Don contacted the people again and went backfilling in the holes. The feedback was Don’s first time having someone critique his work and guide him. The Friends Magazine not only liked the work but wanted to use Don again.
The Friends Magazine was the beginning of a close relationship of Don with Black Star and even more with Howard Chapnick. Howard Chapnick is considered the “Dean of Photojournalism” and is highly regarded worldwide in the photography business. “His strength over the years was his high sense of ethics and his religiosity if you will,” commented Chapnick. “This carried through into his concern for humanity and the important issues. He tried to use photography to make people aware of the great problems in the world. He used it as a force for change, changing public perceptions and alerting the world to the problems that the world suffers like poverty and sickness.”
“One of his great strengths is that he was very observant of the world around him, not only in the big stories but the little ones. He had this happy faculty of being responsive to visually translatable ideas into commercial entities.”
Rutledge says, “Photography… forces us to see, to look beyond what the average person observes, to search where some people never think to look. It even draws us back to the curiosity we experienced in our childhood.
“Children are excited about their surrounding world: Why is the sky blue? Why are one flower red and another yellow? How do the stars stay up in the sky? Why is the snow cold?
“As the years go by, that curious child matures into a normal adult with the attitude of ‘who cares anymore about those childish questions and answers?’ The ‘seeing beyond what the average person sees’ fills us constantly with excitement and allows us to keep the dreams of our youth.”
Dan Beatty, the photo quality coordinator at the Richmond Times-Dispatch, worked with Don Rutledge on The Commission magazine, where together they won numerous awards for the magazine.
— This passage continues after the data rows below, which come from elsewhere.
(** X11.  [search] reads nothing of its request but [query]: two requests
    whose [query] argument is the same (other arguments may differ, and a
    missing arguments object counts as a missing [query]) make the same
    backend call and have the same outcome. *)
Theorem search_reads_query_only (req req' : CallToolRequest number)
    (w : world number backend_state) :
  tool_name req = "search" ->
  tool_name req' = "search" ->
  search_query req = search_query req' ->
  call_tool req w = call_tool req' w.
Proof.
  intros Hn Hn' Hq.
  rewrite (call_tool_search _ Hn), (call_tool_search _ Hn').
  unfold Adapter.search. now rewrite Hq.
Qed.

(** ** More on the [create_annotation] tool *)

(** X12.  [create_annotation] reads nothing of its arguments but the four
    keys [documentId], [type], [page] and [content]: two arguments objects
    that agree on them make the same backend call and have the same
    outcome. *)
Theorem create_annotation_reads_four_keys (req req' : CallToolRequest number)
    (args args' : list (string * value)) (w : world number backend_state) :
  tool_name req = "create_annotation" ->
  tool_name req' = "create_annotation" ->
  arguments req = Some args ->
  arguments req' = Some args' ->
  field "documentId" args = field "documentId" args' ->
  field "type" args = field "type" args' ->
  field "page" args = field "page" args' ->
  field "content" args = field "content" args' ->
  call_tool req w = call_tool req' w.
Proof.
  intros Hn Hn' Ha Ha' H1 H2 H3 H4.
  rewrite (call_tool_create_annotation _ Hn),
    (call_tool_create_annotation _ Hn').
  unfold Adapter.create_annotation. now rewrite Ha, Ha', H1, H2, H3, H4.
Qed.

(** X13.  A [create_annotation] call without an arguments object sends
    nothing to the backend: the result is the flagged apology, the backend
    keeps its state, and the console gets one line with a [TypeError]. *)
Theorem create_annotation_without_arguments (req : CallToolRequest number)
    (s : backend_state) :
  tool_name req = "create_annotation" ->
  arguments req = None ->
  run (call_tool req) s =
  (Ok (text_result
         "Failed to create annotation. Please check your inputs and try again."
         true),
   {| engine := s; exchanges := [];
      console := [("Error creating annotation:", TypeError)] |}).
Proof.
  intros Hn Ha. rewrite (call_tool_create_annotation _ Hn).
  now apply create_annotation_no_arguments.
Qed.

(** X14.  What the backend answers to an accepted POST decides the result.
    If the answer has no [data] (missing or [null]), the result is the
    flagged apology although the POST was accepted.  If [data] is an
    object without an [id], the result is unflagged and its text ends in
    [ID: undefined]. *)
Theorem create_annotation_answer_without_id (req : CallToolRequest number)
    (s : backend_state) (args : list (string * value))
    (d type_text : string) (body : value) :
  tool_name req = "create_annotation" ->
  arguments req = Some args ->
  to_string (field "documentId" args) = Ok d ->
  to_string (field "type" args) = Ok type_text ->
  fst (backend s
         (Post (annotations_url d)
            (annotation_envelope (field "type" args) (field "page" args)
               (field "content" args)))) = Ok body ->
  (get_prop body "data" = Ok VUndefined \/ get_prop body "data" = Ok VNull ->
   fst (run (call_tool req) s) =
   Ok (text_result
         "Failed to create annotation. Please check your inputs and try again."
         true)) /\
  (forall fs,
     get_prop body "data" = Ok (VObj fs) ->
     lookup "id" fs = None ->
     fst (run (call_tool req) s) =
     Ok (text_result
           ("Successfully created " ++ type_text
            ++ " annotation with ID: undefined") false)).
Proof.
  intros Hn Ha Hd Ht Hb. rewrite (call_tool_create_annotation _ Hn).
  unfold_handler. rewrite Ha; simpl. rewrite Hd; simpl.
  destruct (backend s _) as [[body'|e] s']; simpl in Hb;
    [injection Hb as -> | discriminate Hb]. simpl.
  split.
  - intros [H | H]; rewrite H; simpl; rewrite Ht; reflexivity.
  - intros fs H Hid. rewrite H. simpl. rewrite Ht. simpl.
    unfold field. rewrite Hid. reflexivity.
Qed.

(** ** More on [read-resource] *)

Local Abbreviation layer_info := (@layer_info number).
Local Abbreviation annotation_info := (@annotation_info number).
Local Abbreviation document_info := (@document_info number).

(** X15.  When the backend answers all three calls with a body,
    [read-resource] is decided by the assembly of the document info.  If
    that succeeds, the result is one content item that carries the uri of
    the request as it came (also a malformed one), the type
    [application/json] and the pretty-printed info; the backend is left in
    the state after the third call and the console is empty.  If it fails,
    the call throws the generic error and writes the cause to the
    console. *)
Theorem read_resource_answered (req : ReadResourceRequest)
    (s s1 s2 s3 : backend_state)
    (b1 b2 b3 document layers annotations : value) :
  let id := documentId req in
  let g1 := Get (document_url id) (@VUndefined number) in
  let g2 := Get (layers_url id) (@VUndefined number) in
  let g3 := Get (annotations_url id) (@VUndefined number) in
  backend s g1 = (Ok b1, s1) ->
  get_prop b1 "data" = Ok document ->
  backend s1 g2 = (Ok b2, s2) ->
  get_prop b2 "data" = Ok layers ->
  backend s2 g3 = (Ok b3, s3) ->
  get_prop b3 "data" = Ok annotations ->
  run (read_resource req) s =
  match document_info document layers annotations with
  | Ok info =>
      (Ok {| contents :=
               [ {| contents_uri := read_uri req;
                    contents_mimeType := "application/json";
                    contents_text := JSON_stringify info |} ] |},
       {| engine := s3;
          exchanges := [(g1, Ok b1); (g2, Ok b2); (g3, Ok b3)];
          console := [] |})
  | Err e =>
      (Err (Error "Failed to read document"),
       {| engine := s3;
          exchanges := [(g1, Ok b1); (g2, Ok b2); (g3, Ok b3)];
          console := [("Error reading document:", e)] |})
  end.
Proof.
  intros id g1 g2 g3 H1 D1 H2 D2 H3 D3. unfold_handler.
  fold id. fold g1. rewrite H1. simpl. rewrite D1. simpl.
  fold g2. rewrite H2. simpl. rewrite D2. simpl.
  fold g3. rewrite H3. simpl. rewrite D3. simpl.
  destruct (document_info document layers annotations); reflexivity.
Qed.

Lemma rmap_defined {A B} (f : A -> result B) (bad : A -> bool)
    (xs : list A) :
  (forall x, bad x = false -> exists y, f x = Ok y) ->
  existsb bad xs = false ->
  exists ys, rmap f xs = Ok ys.
Proof.
  intros Hok. induction xs as [|x xs IH]; simpl; [eauto|].
  intros H. apply orb_false_iff in H. destruct H as [Hx Hxs].
  destruct (Hok x Hx) as [y Hy]. destruct (IH Hxs) as [ys Hys].
  rewrite Hy, Hys. eauto.
Qed.

Lemma layer_info_defined (layer : value) :
  lacks_attributes layer = false -> exists out, layer_info layer = Ok out.
Proof.
  unfold layer_info. destruct layer as [| | | | | |fs]; simpl;
    try discriminate.
  destruct (field "attributes" fs); simpl; try discriminate; eauto.
Qed.

Lemma layer_info_fails (layer : value) :
  lacks_attributes layer = true -> exists e, layer_info layer = Err e.
Proof.
  unfold layer_info. destruct layer as [| | | | | |fs]; simpl; eauto.
  destruct (field "attributes" fs); simpl; try discriminate; eauto.
Qed.

Lemma annotation_info_defined (annotation : value) :
  lacks_attributes annotation = false ->
  exists out, annotation_info annotation = Ok out.
Proof.
  unfold annotation_info. destruct annotation as [| | | | | |fs]; simpl;
    try discriminate.
  destruct (field "attributes" fs); simpl; try discriminate; eauto.
Qed.

Lemma annotation_info_fails (annotation : value) :
  lacks_attributes annotation = true ->
  exists e, annotation_info annotation = Err e.
Proof.
  unfold annotation_info. destruct annotation as [| | | | | |fs]; simpl;
    eauto.
  destruct (field "attributes" fs); simpl; try discriminate; eauto.
Qed.

(** X16.  The document info can be assembled exactly when the document is
    an object with [attributes], and the layers and the annotations are
    arrays all of whose entries are objects with [attributes].  Nothing
    else is asked of the backend's data: any field may be missing. *)
Theorem document_info_defined_iff (document layers annotations : value) :
  (exists info, document_info document layers annotations = Ok info) <->
  lacks_attributes document = false /\
  exists ls ans,
    layers = VArr ls /\ annotations = VArr ans /\
    existsb (@lacks_attributes number) ls = false /\
    existsb (@lacks_attributes number) ans = false.
Proof.
  split.
  - intros [info H]. unfold document_info, rbind in H.
    assert (Hdoc : lacks_attributes document = false).
    { destruct document as [| | | | | |fs]; simpl in *; try discriminate.
      destruct (field "attributes" fs); simpl in *;
        try discriminate; reflexivity. }
    split; [exact Hdoc|].
    destruct (get_prop document "id"); [|discriminate].
    destruct (get_prop document "attributes") as [attrs|]; [|discriminate].
    destruct (get_prop attrs "title"); [|discriminate].
    destruct (get_prop attrs "page_count"); [|discriminate].
    destruct layers as [| | | | |ls|]; simpl in H; try discriminate.
    destruct (rmap layer_info ls) as [louts|] eqn:Hl; [|discriminate].
    destruct annotations as [| | | | |ans|]; simpl in H; try discriminate.
    destruct (rmap annotation_info ans) as [aouts|] eqn:Han;
      [|discriminate].
    exists ls, ans. repeat split.
    + destruct (existsb (@lacks_attributes number) ls) eqn:E;
        [|reflexivity].
      destruct (rmap_fails layer_info _ ls layer_info_fails E) as [e He].
      rewrite He in Hl. discriminate.
    + destruct (existsb (@lacks_attributes number) ans) eqn:E;
        [|reflexivity].
      destruct (rmap_fails annotation_info _ ans annotation_info_fails E)
        as [e He].
      rewrite He in Han. discriminate.
  - intros (Hdoc & ls & ans & -> & -> & Hl & Han).
    destruct (rmap_defined layer_info _ ls layer_info_defined Hl)
      as [louts Hlo].
    destruct (rmap_defined annotation_info _ ans annotation_info_defined Han)
      as [aouts Hao].
    unfold document_info, rbind. simpl. rewrite Hlo, Hao.
    destruct document as [| | | | | |fs]; simpl in *; try discriminate.
    destruct (field "attributes" fs); simpl in *; try discriminate; eauto.
Qed.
“Don is the one person who has completely influenced the magazine’s direction. Before Don came, we knew that there was a certain way we wanted to present the mission material in the magazine. None of us had a firm grasp on what direction we should go to achieve our goals. Don provided the direction for us to go. Don never express strong feelings about—in a critique type—on the magazine. Just Don’s presence and constant example of someone who always strives for the best is what guided us along. He constantly connected us with different individuals in the field of photojournalism and layout and design. He felt these would be good influences on the magazine or influences that would help us along the road where we wanted to be with the publication.”
Beatty says, “I would not be doing what I am doing, at the level I am doing it, if it hadn’t been for Don. He is an example of consistency and integrity in a field where that is not always a constant with the different people I’ve met. He represented something that I wanted to achieve myself. He has been the biggest influence I can think of on me personally and the different photographers I have worked with along with Don.”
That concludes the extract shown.